_WHAT YOU HAVE TO DO_: If a line in the records contains the string "StrEvent", show that line.

_DATA PROVIDED_:
(** [cmp::min(self.max_size_bytes.saturating_add(1), src.len())]. *)
Definition read_to (st : TcpState) : nat :=
  Z.to_nat (Z.min (usize_saturating_add (max_size_bytes (tcp_dec st)) 1)
              (Z.of_nat (length (tcp_src st)))).

(** The ['read_frame] loop. *)
Fixpoint read_frame (fuel : nat) : M TcpState (option Received) :=
  match fuel with
  | O => m_panic "out of fuel"
  | S fuel' =>
      let! st := m_get in
      let self := tcp_dec st in
      let src := tcp_src st in
      let read_to := read_to st in
      let! tail := m_lift (slice_from (read_head self) src) in
      let sep_offset := position_nul tail in
      match discarding self, sep_offset with
      | false, Some offset =>
          let frame_end := (offset + read_head self)%nat in
          if (max_size_bytes self <? Z.of_nat frame_end)%Z then
            increment_server "tcp_msg_overflow" ;;;
            set_discarding true ;;;
            read_frame fuel'
          else
            set_read_head 0 ;;;
            let! src := on_src (split_to (frame_end + 1)) in
            call_receive (take (length src - 1) src)
      | false, None =>
          if (max_size_bytes self <? Z.of_nat (length src))%Z then
            increment_server "tcp_msg_overflow" ;;;
            set_discarding true ;;;
            read_frame fuel'
          else
            set_read_head read_to ;;;
            m_ret None
      | true, Some offset =>
          on_src (advance (offset + read_head self + 1)) ;;;
          set_discarding false ;;;
          set_read_head 0 ;;;
          read_frame fuel'
      | true, None =>
          on_src (advance read_to) ;;;
          set_read_head 0 ;;;
          let! st := m_get in
          if (length (tcp_src st) =? 0)%nat then m_ret None
          else read_frame fuel'
      end
  end.
(** C6: however a stream is divided over reads, and whenever the decoder is
    called, it hands [receive] the null-terminated frames of the stream, in
    order and once each, without those above the size limit; once it asks for
    more input all the complete frames have been handed over, and each
    frame above the limit has been counted once. *)
Theorem framing_any_schedule (max : Z) (r0 : R) (ops : list op) :
  (0 <= max <= usize_max)%Z ->
  let '(outs, st) := run ops (mkTcp (Decode_new max r0) []) in
  exists frames k,
    frames `prefix_of` Framing.frames max (fed ops)
    /\ outs = (receive_all frames r0).1
    /\ receive_state (tcp_dec st) = bumps k (receive_all frames r0).2
    /\ ((tcp_decode st).1 = Ok None ->
        frames = Framing.frames max (fed ops)
        /\ receive_state (tcp_dec (tcp_decode st).2)
           = bumps (Framing.overlong max (fed ops)) (receive_all frames r0).2).
Proof.
  intros Hmax.
  destruct (reached_run max Hmax r0 (tracks_exactly r0) ops [] [] 0 _ (reached_new max r0 _))
    as (D & k & Hr & Hout).
  destruct (run ops _) as [outs st]. cbn [fst snd app receive_all] in *. exists D, k.
  pose proof Hr as (rh & d & buf & r & Hst & Ht & Ha & _).
  split; [by eapply advances_prefix|]. split; [done|]. split; [by rewrite Hst|].
  intros Hnone. destruct (reached_poll max Hmax r0 _ _ D k st Hr)
    as [(f & k' & _ & Hem)|(k' & d' & r' & rest & -> & Ht' & _ & Ha' & Hn & Hd)].
  - rewrite Hnone in Hem. by destruct (receive f _).1 as [[]| |].
  - destruct (advances_all max _ D k' d' rest Ha' Hn Hd) as (-> & -> & _). by rewrite Ht'.
Qed.

(** C11: when a stream ends, every frame has been handed over after as many
    calls as there are frames, the last one also when it is not terminated
    (unless it is empty or above the limit). *)
Theorem framing_at_eof (max : Z) (r0 : R) (ops : list op) (n : nat) :
  (0 <= max <= usize_max)%Z ->
  (length (Framing.frames_eof max (fed ops)) <= n)%nat ->
  let '(outs, st) := run ops (mkTcp (Decode_new max r0) []) in
  outs ++ (run_eof n st).1 = (receive_all (Framing.frames_eof max (fed ops)) r0).1.
Proof.
  intros Hmax Hn.
  destruct (reached_run max Hmax r0 (tracks_exactly r0) ops [] [] 0 _ (reached_new max r0 _))
    as (D & k & Hr & Hout).
  destruct (run ops _) as [outs st]. cbn [fst snd app receive_all] in *. rewrite Hout.
  apply (run_eof_all max Hmax r0 (tracks_exactly r0)); [left; by exists k|lia].
Qed.
(* ===== verification/Clef.v ===== *)
(** The CLEF event of [sqelf/src/process/clef.rs]: its fields, its timestamp,
    and how it is read from and written to JSON. The third-party crates
    [rust_decimal], [humantime] and [serde_json] are interfaces. *)

From S2P Require Import Prelude BTree Json Str.

(** ** [rust_decimal]

    A decimal is a sign, a 96-bit mantissa and a scale: it stands for
    [mantissa / 10 ^ scale]. *)

Class DecimalApi := {
  Decimal : Type;
  Decimal_is_sign_negative : Decimal -> bool;
  (** The mantissa without its sign. *)
  Decimal_mantissa : Decimal -> Z;
  Decimal_scale : Decimal -> Z;
  Decimal_trunc : Decimal -> Decimal;
  Decimal_fract : Decimal -> Decimal;
  Decimal_set_scale : Z -> Decimal -> option Decimal;
  Decimal_to_u64 : Decimal -> option Z;
  Decimal_to_u32 : Decimal -> option Z;
  Decimal_mantissa_range d : (0 <= Decimal_mantissa d < 2 ^ 96)%Z;
  (** "Returns the scale of the decimal number, otherwise known as e",
      between 0 and 28. *)
  Decimal_scale_range d : (0 <= Decimal_scale d <= 28)%Z;
  (** "Returns a new Decimal integral with no fractional portion." *)
  Decimal_trunc_spec d :
    Decimal_is_sign_negative (Decimal_trunc d) = Decimal_is_sign_negative d /\
    (Decimal_mantissa (Decimal_trunc d) / 10 ^ Decimal_scale (Decimal_trunc d) =
     Decimal_mantissa d / 10 ^ Decimal_scale d)%Z;
  (** "Returns a new Decimal representing the fractional portion of the
      number": what is left of the mantissa, at the same scale. *)
  Decimal_fract_spec d :
    Decimal_is_sign_negative (Decimal_fract d) = Decimal_is_sign_negative d /\
    Decimal_mantissa (Decimal_fract d) =
      (Decimal_mantissa d mod 10 ^ Decimal_scale d)%Z;
  (** "An optimization for changing the scale of a decimal number": the
      mantissa is kept. *)
  Decimal_set_scale_spec scale d : (0 <= scale <= 28)%Z ->
    exists d', Decimal_set_scale scale d = Some d' /\ Decimal_scale d' = scale /\
      Decimal_mantissa d' = Decimal_mantissa d /\
      Decimal_is_sign_negative d' = Decimal_is_sign_negative d;
  (** [ToPrimitive]: the integral part, if the type can represent it. *)
  Decimal_to_u64_spec d : Decimal_is_sign_negative d = false ->
    Decimal_to_u64 d =
      let i := (Decimal_mantissa d / 10 ^ Decimal_scale d)%Z in
      if (i <? u64_modulus)%Z then Some i else None;
  Decimal_to_u32_spec d : Decimal_is_sign_negative d = false ->
    Decimal_to_u32 d =
      let i := (Decimal_mantissa d / 10 ^ Decimal_scale d)%Z in
      if (i <? u32_modulus)%Z then Some i else None
}.

(** An implementation, for evaluation on concrete inputs: a decimal is its
    sign, its mantissa (brought into range) and its scale (likewise). *)
Record decimal := mkDecimal { d_negative : bool; d_mantissa : Z; d_scale : Z }.
Definition decimal_scale (d : decimal) : Z := (d_scale d mod 29)%Z.
Definition decimal_mantissa (d : decimal) : Z := (d_mantissa d mod 2 ^ 96)%Z.
Definition decimal_to (modulus : Z) (d : decimal) : option Z :=
  let i := (decimal_mantissa d / 10 ^ decimal_scale d)%Z in
  if (i <? modulus)%Z then Some i else None.

Lemma decimal_mantissa_le d z :
  (0 <= z <= decimal_mantissa d)%Z -> (z mod 2 ^ 96)%Z = z.
Proof.
  unfold decimal_mantissa. intros.
  pose proof (Z.mod_pos_bound (d_mantissa d) (2 ^ 96) eq_refl). apply Z.mod_small. lia.
Qed.

Definition decimal_model : DecimalApi.
Proof.
  assert (Hm : forall d, (0 <= decimal_mantissa d < 2 ^ 96)%Z).
  { intros d. unfold decimal_mantissa. by apply Z.mod_pos_bound. }
  assert (Hp : forall d, (0 < 10 ^ decimal_scale d)%Z).
  { intros d. apply Z.pow_pos_nonneg; [done|]. by apply Z.mod_pos_bound. }
  refine {|
    Decimal := decimal;
    Decimal_is_sign_negative := d_negative;
    Decimal_mantissa := decimal_mantissa;
    Decimal_scale := decimal_scale;
    Decimal_trunc d :=
      mkDecimal (d_negative d) (decimal_mantissa d / 10 ^ decimal_scale d) 0;
    Decimal_fract d :=
      mkDecimal (d_negative d) (decimal_mantissa d mod 10 ^ decimal_scale d) (d_scale d);
    Decimal_set_scale s d := Some (mkDecimal (d_negative d) (d_mantissa d) s);
    Decimal_to_u64 := decimal_to u64_modulus;
    Decimal_to_u32 := decimal_to u32_modulus
  |}; [done| | | | |done|done].
  - intros d. unfold decimal_scale. pose proof (Z.mod_pos_bound (d_scale d) 29 eq_refl). lia.
  - intros d. split; [done|]. unfold decimal_mantissa at 1, decimal_scale at 2. simpl d_mantissa.
    simpl d_scale. rewrite Z.mod_0_l, Z.pow_0_r, Z.div_1_r by done.
    apply (decimal_mantissa_le d). specialize (Hm d). specialize (Hp d).
    split; [by apply Z.div_pos; lia|]. apply Z.div_le_upper_bound; [done|]. nia.
  - intros d. split; [done|]. unfold decimal_mantissa at 1. simpl d_mantissa.
    apply (decimal_mantissa_le d). specialize (Hm d). specialize (Hp d).
    split; [by apply Z.mod_pos_bound|]. apply Z.mod_le; lia.
  - intros s d Hs. eexists. split; [done|]. unfold decimal_scale. simpl.
    rewrite Z.mod_small by lia. done.
Defined.

(** ** [humantime] *)

Class Humantime := {
  parse_rfc3339 : string -> option SystemTime;
  (** [None]: the time has no RFC 3339 text. *)
  format_rfc3339 : SystemTime -> option string
}.

(** ** Timestamps *)

(** [u32::pow], by squaring. *)
Fixpoint u32_pow_loop `{Profile} (acc base : Z) (exp : positive) : res Z :=
  match exp with
  | xH => checked_mul u32_modulus acc base
  | xO exp' => base' ← checked_mul u32_modulus base base; u32_pow_loop acc base' exp'
  | xI exp' =>
      acc' ← checked_mul u32_modulus acc base;
      base' ← checked_mul u32_modulus base base;
      u32_pow_loop acc' base' exp'
  end.
Definition u32_pow `{Profile} (base exp : Z) : res Z :=
  match exp with Zpos p => u32_pow_loop 1 base p | _ => Ok 1%Z end.

(** [Duration::new], which panics when the carry overflows the seconds. *)
Definition Duration_new (secs nanos : Z) : res Duration :=
  if (secs + nanos / nanos_per_sec <? u64_modulus)%Z
  then Ok (secs * nanos_per_sec + nanos)%Z
  else Panic "overflow in Duration::new".

Record Timestamp := mkTimestamp { timestamp_0 : SystemTime }.

#[export] Instance Timestamp_eq_decision : EqDecision Timestamp.
Proof. solve_decision. Defined.

(** [Timestamp::now], on the reading of the clock. *)
Definition Timestamp_now (now : SystemTime) : Timestamp := mkTimestamp now.

(** [Timestamp::try_parse_rfc3339]. *)
Definition Timestamp_try_parse_rfc3339 `{Humantime} (ts : string) : option Timestamp :=
  mkTimestamp <$> parse_rfc3339 ts.

Section FromDecimal.
Context `{Profile} `{DecimalApi}.

(** [Timestamp::from_decimal]. *)
Definition Timestamp_from_decimal (ts : Decimal) : res (option Timestamp) :=
  if Decimal_is_sign_negative ts then Ok (Some (mkTimestamp UNIX_EPOCH)) else
  match Decimal_to_u64 (Decimal_trunc ts) with
  | None => Ok None
  | Some secs =>
      match Decimal_set_scale 0 (Decimal_fract ts) with
      | None => Ok None
      | Some fract =>
          match Decimal_to_u32 fract with
          | None => Ok None
          | Some scaled_fract =>
              exp ← checked_sub u32_modulus 9 (Decimal_scale ts);
              pow ← u32_pow 10 exp;
              nanos ← checked_mul u32_modulus scaled_fract pow;
              duration ← Duration_new secs nanos;
              Ok (mkTimestamp <$> systime_checked_add UNIX_EPOCH duration)
          end
      end
  end.
End FromDecimal.

(** [impl Deserialize for Timestamp]: its visitor, whose [visit_str] serde also
    calls for the other two events. *)
Definition Timestamp_visit `{Humantime} (ev : StrEvent) : option Timestamp :=
  mkTimestamp <$> parse_rfc3339 (as_ref ev).

(** ** The event *)

Module clef.
Record Message {Number : Type} := mkMessage {
  timestamp : option Timestamp;
  level : option (Str string);
  message : option (Str string);
  message_template : option (Str string);
  exception : option (Str string);
  additional : gmap string (Value Number)
}.
Arguments Message : clear implicits.
Arguments mkMessage {Number}.

(** [Message::from_message]. *)
Definition from_message {Number} (msg : string) : Message Number := {|
  timestamp := None;
  level := None;
  message := Some (Borrowed msg);
  message_template := None;
  exception := None;
  additional := ∅
|}.
End clef.

(** What [serde_json] finds in the text of an event: the string event of each
    field that is present and not null, and the other members in text order. *)
Record ClefFields {Number : Type} := mkClefFields {
  cf_timestamp : option StrEvent;
  cf_level : option StrEvent;
  cf_message : option StrEvent;
  cf_message_template : option StrEvent;
  cf_exception : option StrEvent;
  cf_additional : list (StrEvent * Value Number)
}.
Arguments ClefFields : clear implicits.

Class ClefJson (Number : Type) := {
  (** [serde_json::from_str] on the fields of an event; [None] is an error. *)
  clef_fields_from_str : string -> option (ClefFields Number);
  (** [serde_json::to_string] of an object with these members. *)
  json_object_to_string : list (string * Value Number) -> res string;
  (** [serde_json::to_string] of a value whose [Display] fails. *)
  json_collect_str_failed : res string
}.

Section ClefMessage.
Context {Number : Type} `{ClefJson Number} `{Humantime}.

(** The derived [Deserialize]: each field by its visitor, the other members
    into a [HashMap] in the order they come. *)
Definition Message_visit (f : ClefFields Number) : option (clef.Message Number) :=
  timestamp ←
    match cf_timestamp f with
    | None => Some None
    | Some ev => Some <$> Timestamp_visit ev
    end;
  Some {|
    clef.timestamp := timestamp;
    clef.level := Str_visit <$> cf_level f;
    clef.message := Str_visit <$> cf_message f;
    clef.message_template := Str_visit <$> cf_message_template f;
    clef.exception := Str_visit <$> cf_exception f;
    clef.additional :=
      foldl (fun fields '(k, v) => <[as_ref (Str_visit (S := string) k) := v]> fields)
        ∅ (cf_additional f)
  |}.

(** [Message::maybe_from_json]. *)
Definition maybe_from_json (json : string) : option (clef.Message Number) :=
  match json with
  | String "{"%char _ => clef_fields_from_str json ≫= Message_visit
  | _ => None
  end.

(** [impl Serialize for Timestamp]. *)
Definition Timestamp_serialize (ts : Timestamp) : option (Value Number) :=
  VString <$> format_rfc3339 (timestamp_0 ts).

Definition serialize_some (name : string) (s : option (Str string)) :
    list (string * Value Number) :=
  match s with
  | Some s => [(name, VString (Str_serialize s))]
  | None => []
  end.

(** The derived [Serialize]: the members of the object, [@t] and [@l] always,
    the other fields when they are set. The iteration order of the [HashMap]
    is unspecified; the model's is the map's. *)
Definition Message_members (m : clef.Message Number) :
    option (list (string * Value Number)) :=
  timestamp ←
    match clef.timestamp m with
    | None => Some VNull
    | Some ts => Timestamp_serialize ts
    end;
  Some ([("@t", timestamp);
         ("@l", match clef.level m with
                | None => VNull
                | Some l => VString (Str_serialize l)
                end)]%string
        ++ serialize_some "@m" (clef.message m)
        ++ serialize_some "@mt" (clef.message_template m)
        ++ serialize_some "@x" (clef.exception m)
        ++ map_to_list (clef.additional m)).

(** [serde_json::to_string(&clef)]. *)
Definition Message_to_string (m : clef.Message Number) : res string :=
  match Message_members m with
  | Some members => json_object_to_string members
  | None => json_collect_str_failed
  end.
End ClefMessage.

_RESPONSE TO THIS TASK_:
Definition Timestamp_visit `{Humantime} (ev : StrEvent) : option Timestamp :=
  cf_timestamp : option StrEvent;
  cf_level : option StrEvent;
  cf_message : option StrEvent;
  cf_message_template : option StrEvent;
  cf_exception : option StrEvent;
  cf_additional : list (StrEvent * Value Number)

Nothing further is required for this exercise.